[What you will do]: Among the records below, count the lines where "match" occurs, and report that total alone.

[Records provided]:
(** The frame [push_call] makes; [r] is the address to return to. *)
Lemma push_call_enters x r c l args index ft fb fs :
  local_fn (_mod (_base c)) index ft fb ->
  match x with true => r = CodeHalt | false => exists o, _pc c = CodeAt o /\ r = CodeAt (o + 1) end ->
  holds c (l ++ args) -> vec_size args = vec_size (param_types ft) -> vec_size l < 2 ^ 32 ->
  frames c fs -> frame_size (_mod (_base c)) fb <= _remaining_call_depth c ->
  exists a, push_call x index c = Ok tt (c <| _as := a |> <| _last_op_index := vec_size l |>
      <| _remaining_call_depth := _remaining_call_depth c - frame_size (_mod (_base c)) fb |>) /\
    stack_wf a /\ view a = fs ++ [{| af_pc := r; af_last_op_index := _last_op_index c;
                       af_frame_size := frame_size (_mod (_base c)) fb |}].
Proof.
  intros Hf Hr Hh Ha Hl Hfs Hrem. unfold push_call, the_module, bind at 1 2 3, gets.
  replace ((if x then ret CodeHalt else match _pc c with CodeAt o => ret (CodeAt (o + 1)) | _ => undefined end) c)
    with (Ok (A:=code_ptr) r c) by (destruct x; [now subst|destruct Hr as (o & -> & ->); reflexivity]).
  rewrite (bind_Ok _ _ _ _ _ (local_fn_stack _ _ _ _ c Hf)). unfold bind at 1.
  destruct (Z.leb_spec (frame_size (_mod (_base c)) fb) (_remaining_call_depth c)); [|lia].
  cbn [psizam_assert]. unfold ret at 1, modify at 1, bind at 1 2 3.
  set (c1 := c <| _remaining_call_depth := _ |>).
  destruct (push_frame_view c1 fs {| af_pc := r; af_last_op_index := _last_op_index c;
                     af_frame_size := frame_size (_mod (_base c)) fb |} Hfs) as (a & Ea & Wa & Va).
  exists a. change (_last_op_index c1) with (_last_op_index c). rewrite (bind_Ok _ _ _ _ _ Ea). set (c2 := c1 <| _as := a |>).
  assert (Hh2 : holds c2 (l ++ args)) by exact Hh.
  rewrite (bind_Ok _ _ _ _ _ (size_holds c2 _ Hh2)), (bind_Ok _ _ _ _ _ (local_fn_type _ _ _ _ c2 Hf)).
  unfold modify. split; [|auto]. f_equal.
  replace (wrap 32 _) with (vec_size l); [reflexivity|]. rewrite <- Ha. unfold vec_size in *. rewrite length_app.
  symmetry. rewrite wrap_small; unfold in_u; lia.
Qed.
(** And the trap when the budget does not cover it. *)
Lemma push_call_overflow x c index ft fb :
  local_fn (_mod (_base c)) index ft fb -> x = true \/ (exists o, _pc c = CodeAt o) ->
  _remaining_call_depth c < frame_size (_mod (_base c)) fb ->
  push_call x index c = Throw (Exn wasm_interpreter_exception "stack overflow") c.
Proof.
  intros Hf Hr Hrem. unfold push_call, the_module, bind at 1 2 3, gets.
  assert (E : exists r, (if x then ret CodeHalt else match _pc c with CodeAt o => ret (CodeAt (o + 1)) | _ => undefined end) c
    = Ok r c) by (destruct Hr as [->|[o ->]]; [|destruct x]; eexists; reflexivity).
  destruct E as [r ->]. rewrite (bind_Ok _ _ _ _ _ (local_fn_stack _ _ _ _ c Hf)). unfold bind at 1.
  destruct (Z.leb_spec (frame_size (_mod (_base c)) fb) (_remaining_call_depth c)); [lia|]. reflexivity.
Qed.

(** The declared locals of the callee. *)
Lemma setup_locals_enters c index ft fb zs l : local_fn (_mod (_base c)) index ft fb ->
  zero_locals (fb_locals fb) = Some zs -> holds c l ->
  exists c', setup_locals index c = Ok tt c' /\ with_os c (l ++ zs) c'.
Proof.
  intros Hf Hz Hh. unfold setup_locals, the_module. unfold bind at 1, gets.
  rewrite (bind_Ok _ _ _ _ _ (vec_index_Ok _ _ _ c (lf_body _ _ _ _ Hf))). now apply setup_locals_holds.
Qed.
(** ** Branches *)
Lemma first_body b : world b -> exists fb, vec_lookup (m_code (_mod b)) 0 = Some fb /\ fb_code fb = code_base m.
Proof.
  intros Hw. rewrite (wd_mod _ Hw). pose proof (wd_code _ Hw). unfold code_base. destruct (m_code m) as [|fb l]; [done|].
  now exists fb.
Qed.
Lemma pop_info_split d : pop_info (Z.shiftr d 24) (Z.land d 0x00FFFFFF) = d.
Proof.
  unfold pop_info. change 0x00FFFFFF with (Z.ones 24). apply Z.bits_inj'. intros i Hi.
  destruct (Z.ltb_spec i 24).
  - rewrite Z.lor_spec, Z.land_spec, Z.shiftl_spec_low, Z.ones_spec_low by lia. now rewrite andb_true_r, orb_false_r.
  - rewrite Z.lor_spec, Z.land_spec, Z.ones_spec_high, Z.shiftl_spec, Z.shiftr_spec by lia.
    rewrite andb_false_r. cbn. f_equal. lia.
Qed.
Lemma typed_take es ts n : typed es ts -> typed (take n es) (take n ts).
Proof. intros [<- O]. split; [symmetry; apply firstn_map|now apply Forall_take]. Qed.
Lemma typed_drop es ts n : typed es ts -> typed (drop n es) (drop n ts).
Proof. intros [<- O]. split; [symmetry; apply skipn_map|now apply Forall_drop]. Qed.

Lemma goto_proceeds c L R ts pre d fs pc : activation c L R ts pre d fs ->
  type_at G (code_base m + pc) = Some {| pt_locals := L; pt_results := R; pt_stack := ts |} ->
  (forall b, Q b (code_base m + pc) fs) -> proceeds Q (set_relative_pc pc c).
Proof.
  intros Ha Ht HQ. destruct (first_body _ (ac_world _ _ _ _ _ _ _ Ha)) as (fb & Hfb & Hbase).
  rewrite (set_relative_pc_at c pc fb Hfb). rewrite <- Hbase in Ht, HQ. eapply active_running; [reflexivity|exact Ht| |apply HQ].
  apply active_pc, Ha.
Qed.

[Your response]: 3